El nuevo hospital de Salamanca continúa avanzando en su puesta marcha y lo que si parece estar claro es que muy pronto podremos ver cómo serán trasladados algunos de sus servicios tal y como avanzara la consejera de Sanidad en Castilla y León, Verónica Casado, el pasado martes. Sin fecha exacta de apertura, Oncología ya tiene instalado su primer acelerador.

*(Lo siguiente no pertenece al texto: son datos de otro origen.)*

(** * k8sagents: the command-intent pipeline of [k8s.py]

    A shallow embedding of the guardrail validator ([InputValidator]), the
    manifest generators ([generate_*_yaml]), the executor ([K8sOperations]),
    the tools ([*Tool._run]) and the intent resolver ([K8sAgent.run]).

    Conventions of the embedding.
    - A Python [str] is a Rocq [string]; the texts the pipeline handles
      (resource names, images, commands, CLI output) are ASCII, and
      [lower], [strip], [\w], [\s] and [\d] are given on ASCII.
    - A dynamically typed Python value is a [pyval]; a [dict] is an
      association list in insertion order.
    - [raise] is the left injection of [result]; code that also touches the
      console, the log, the file system or the cluster CLI runs in the
      state-and-exception monad [M] over [world].
    - [re], [json], [base64], [tempfile] and [subprocess] are library code:
      they are modelled by the definitions of the first sections.
    - The texts shown on the console are kept without their pictographs and
      layout.  The console prints every text it is given, as the plain
      [print] of the fallback branch of [K8sUI] does; the [rich] console
      reads a text as markup and raises on an ill-formed tag, which can
      only be in a text with an opening bracket and is not modelled. *)

From Stdlib Require Import List String Ascii ZArith NArith Bool Arith Lia.
From Stdlib Require Import DecimalString.
Import ListNotations.
Open Scope string_scope.

Set Implicit Arguments.
Set Warnings "-register-all".

(* ================================================================== *)
(** ** Characters and strings *)

Module Str.

Definition code (c : ascii) : N := N_of_ascii c.

Definition in_range (lo hi : N) (c : ascii) : bool :=
  (lo <=? code c)%N && (code c <=? hi)%N.

Definition is_upper (c : ascii) : bool := in_range 65 90 c.
Definition is_lower (c : ascii) : bool := in_range 97 122 c.
Definition is_digit (c : ascii) : bool := in_range 48 57 c.

(** [str.isspace] on ASCII: TAB, LF, VT, FF, CR, FS, GS, RS, US, space. *)
Definition is_space (c : ascii) : bool :=
  in_range 9 13 c || in_range 28 32 c.

(** [\w] on ASCII. *)
Definition is_word (c : ascii) : bool :=
  is_lower c || is_upper c || is_digit c || (code c =? 95)%N.

Definition lower_char (c : ascii) : ascii :=
  if is_upper c then ascii_of_N (code c + 32) else c.

(** [s.lower()] *)
Fixpoint lower (s : string) : string :=
  match s with
  | EmptyString => EmptyString
  | String c s' => String (lower_char c) (lower s')
  end.

(** [s.lstrip()] *)
Fixpoint lstrip (s : string) : string :=
  match s with
  | EmptyString => EmptyString
  | String c s' => if is_space c then lstrip s' else s
  end.

(** [s.rstrip()] *)
Fixpoint rstrip (s : string) : string :=
  match s with
  | EmptyString => EmptyString
  | String c s' =>
      match rstrip s' with
      | EmptyString => if is_space c then EmptyString else String c EmptyString
      | t => String c t
      end
  end.

(** [s.strip()] *)
Definition strip (s : string) : string := rstrip (lstrip s).

(** [sub in s] *)
Fixpoint contains (sub s : string) : bool :=
  prefix sub s ||
  match s with
  | EmptyString => false
  | String _ s' => contains sub s'
  end.

Fixpoint forallb (p : ascii -> bool) (s : string) : bool :=
  match s with
  | EmptyString => true
  | String c s' => p c && forallb p s'
  end.

Fixpoint existsb (p : ascii -> bool) (s : string) : bool :=
  match s with
  | EmptyString => false
  | String c s' => p c || existsb p s'
  end.

(** The first [n] characters of [s]. *)
Fixpoint take (n : nat) (s : string) : string :=
  match n, s with
  | S n', String c s' => String c (take n' s')
  | _, _ => EmptyString
  end.

Definition is_empty (s : string) : bool :=
  match s with EmptyString => true | _ => false end.

(** [str(n)] for an [int]. *)
Definition of_Z (z : Z) : string := NilZero.string_of_int (Z.to_int z).

(** [", ".join(l)] and the like. *)
Fixpoint join (sep : string) (l : list string) : string :=
  match l with
  | [] => ""
  | [x] => x
  | x :: l' => x ++ sep ++ join sep l'
  end.

Definition LF : ascii := ascii_of_N 10.

(** [int(s)] for a text of decimal digits with an optional sign. *)
Fixpoint digits_value (s : string) (acc : Z) : Z :=
  match s with
  | EmptyString => acc
  | String c s' => digits_value s' (10 * acc + Z.of_N (code c - 48))%Z
  end.

Definition to_Z (s : string) : Z :=
  match s with
  | String c s' =>
      if Ascii.eqb c "-" then (- digits_value s' 0)%Z else digits_value s 0
  | EmptyString => 0%Z
  end.

(** [s.title()]: a letter that follows a letter is lowered, any other
    letter is raised. *)
Definition upper_char (c : ascii) : ascii :=
  if is_lower c then ascii_of_N (code c - 32) else c.

Fixpoint title_from (after_letter : bool) (s : string) : string :=
  match s with
  | EmptyString => EmptyString
  | String c s' =>
      let letter := is_lower c || is_upper c in
      String (if after_letter then lower_char c else upper_char c)
             (title_from letter s')
  end.

Definition title (s : string) : string := title_from false s.

(** [len(s.splitlines())]: a line ends at LF, CR, CR LF, VT, FF, FS, GS
    or RS; the text after the last line end is a line when it is not
    empty. *)
Definition is_linebreak (c : ascii) : bool :=
  in_range 10 13 c || in_range 28 30 c.

Fixpoint count_lines (s : string) : nat :=
  match s with
  | EmptyString => 0
  | String c s' =>
      if is_linebreak c then
        match s' with
        | String d s'' =>
            if (code c =? 13)%N && (code d =? 10)%N
            then S (count_lines s'')
            else S (count_lines s')
        | EmptyString => 1
        end
      else
        match s' with
        | EmptyString => 1
        | _ => count_lines s'
        end
  end.


End Str.

(* ================================================================== *)
(** ** Python values, exceptions *)

Inductive pyval : Type :=
| PNone
| PBool (b : bool)
| PInt (z : Z)
| PFloat (lexeme : string)
| PStr (s : string)
| PList (l : list pyval)
| PDict (d : list (string * pyval)).

Inductive exn : Type :=
| ValidationError (msg : string)
| SecurityError (msg : string)
| ResourceError (msg : string)
| JSONDecodeError (msg : string)
| TypeError (msg : string)
| AttributeError (msg : string).

(** [str(e)] *)
Definition exn_str (e : exn) : string :=
  match e with
  | ValidationError m | SecurityError m | ResourceError m
  | JSONDecodeError m | TypeError m | AttributeError m => m
  end.

(** [isinstance(e, K8sError)]: the exception classes the module declares. *)
Definition is_K8sError (e : exn) : bool :=
  match e with
  | ValidationError _ | SecurityError _ | ResourceError _ => true
  | _ => false
  end.

Definition result (A : Type) : Type := (exn + A)%type.
Definition ret {A : Type} (a : A) : result A := inr a.
Definition raise {A : Type} (e : exn) : result A := inl e.
Definition rbind {A B : Type} (m : result A) (f : A -> result B) : result B :=
  match m with
  | inl e => inl e
  | inr a => f a
  end.

Declare Scope result_scope.
Delimit Scope result_scope with result.
Notation "'let?' x ':=' m 'in' k" := (rbind m (fun x => k))
  (at level 10, x name, m at level 100, k at level 200) : result_scope.
Open Scope result_scope.

Definition succeeds {A : Type} (m : result A) : Prop := exists a, m = inr a.
Definition fails_with {A : Type} (m : result A) (p : exn -> bool) : Prop :=
  exists e, m = inl e /\ p e = true.

(* ================================================================== *)
(** ** Regular expressions: the backtracking matcher of [re]

    Only the constructs the module's patterns use.  A match is searched for
    in priority order (greedy repetition and option first), as [re] does,
    so that the groups of the first match found are the groups [re]
    reports. *)

Module Re.

Inductive regex : Type :=
| Chars (p : ascii -> bool)      (* a literal or a character class *)
| Seq (r1 r2 : regex)
| Alt (r1 r2 : regex)            (* r1|r2, r1 tried first *)
| Star (r : regex)               (* r*, greedy *)
| Opt (r : regex)                (* r?, greedy *)
| Group (i : nat) (r : regex)    (* capturing group number i *)
| Bol                            (* ^ *)
| Eol.                           (* $ without MULTILINE *)

(** r+ *)
Definition Plus (r : regex) : regex := Seq r (Star r).

(** A literal text; with [re.IGNORECASE] letters match in both cases. *)
Fixpoint Lit (ignorecase : bool) (s : string) : regex :=
  match s with
  | EmptyString => Opt (Chars (fun _ => false))
  | String c EmptyString =>
      Chars (fun x => if ignorecase
                      then Ascii.eqb (Str.lower_char x) (Str.lower_char c)
                      else Ascii.eqb x c)
  | String c s' =>
      Seq (Chars (fun x => if ignorecase
                           then Ascii.eqb (Str.lower_char x) (Str.lower_char c)
                           else Ascii.eqb x c))
          (Lit ignorecase s')
  end.

(** The text of each group that took part in the match. *)
Definition captures : Type := list (nat * string).

Fixpoint group (i : nat) (caps : captures) : option string :=
  match caps with
  | [] => None
  | (j, s) :: caps' => if Nat.eqb i j then Some s else group i caps'
  end.

Section Exec.
Variable A : Type.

También están listos los laboratorios, la zona de Reanimación y la cocina de línea fría

 

Según fuentes hospitalarias, ésta última, cuya fecha de finalización estaba prevista para junio de 2018, cubrirá el servicio del hospital Virgen de la Vega, Clínico y Los Montalvos. Se trata de un sistema por el que primero se elaboran los menús para para luego conservar la comida a baja temperatura, sin llegar a la congelación, hasta el día en que se prepara para servirla a los pacientes.  El presupuesto total es de unos 4 euros por día para dar de comer a los pacientes.

 

Consiste en la elaboración de alimentos mediante técnicas de cocción tradicionales pero con acabado refrigerado; se disocia el momento de la producción del momento de la distribución. Una vez cocinados, los alimentos son conservados entre los 5 y los 8 grados, lo que permite preservar la comida entre los cinco y los 21 días. Con ello se garantiza la seguridad alimentaria, se alarga la vida útil de los alimentos y se mantiene la calidad a la hora de distribuir los productos al usuario.

 

Inicialmente, esta obra contaba con un total de cinco millones de euros, 1,5 millones para obras, otros 3,6 millones para material y finalmente, alrededor de 25.000 para mantenimiento, al menos, hasta el año 2020. Esta finalización supondría el cierre de todas las cocinas, por lo que a buen seguro muchos trabajadores se quedarían en la calle, ya que estas nuevas instalaciones bastarían solas para suministrar comida a modo de catering a todo el Complejo Asistencial.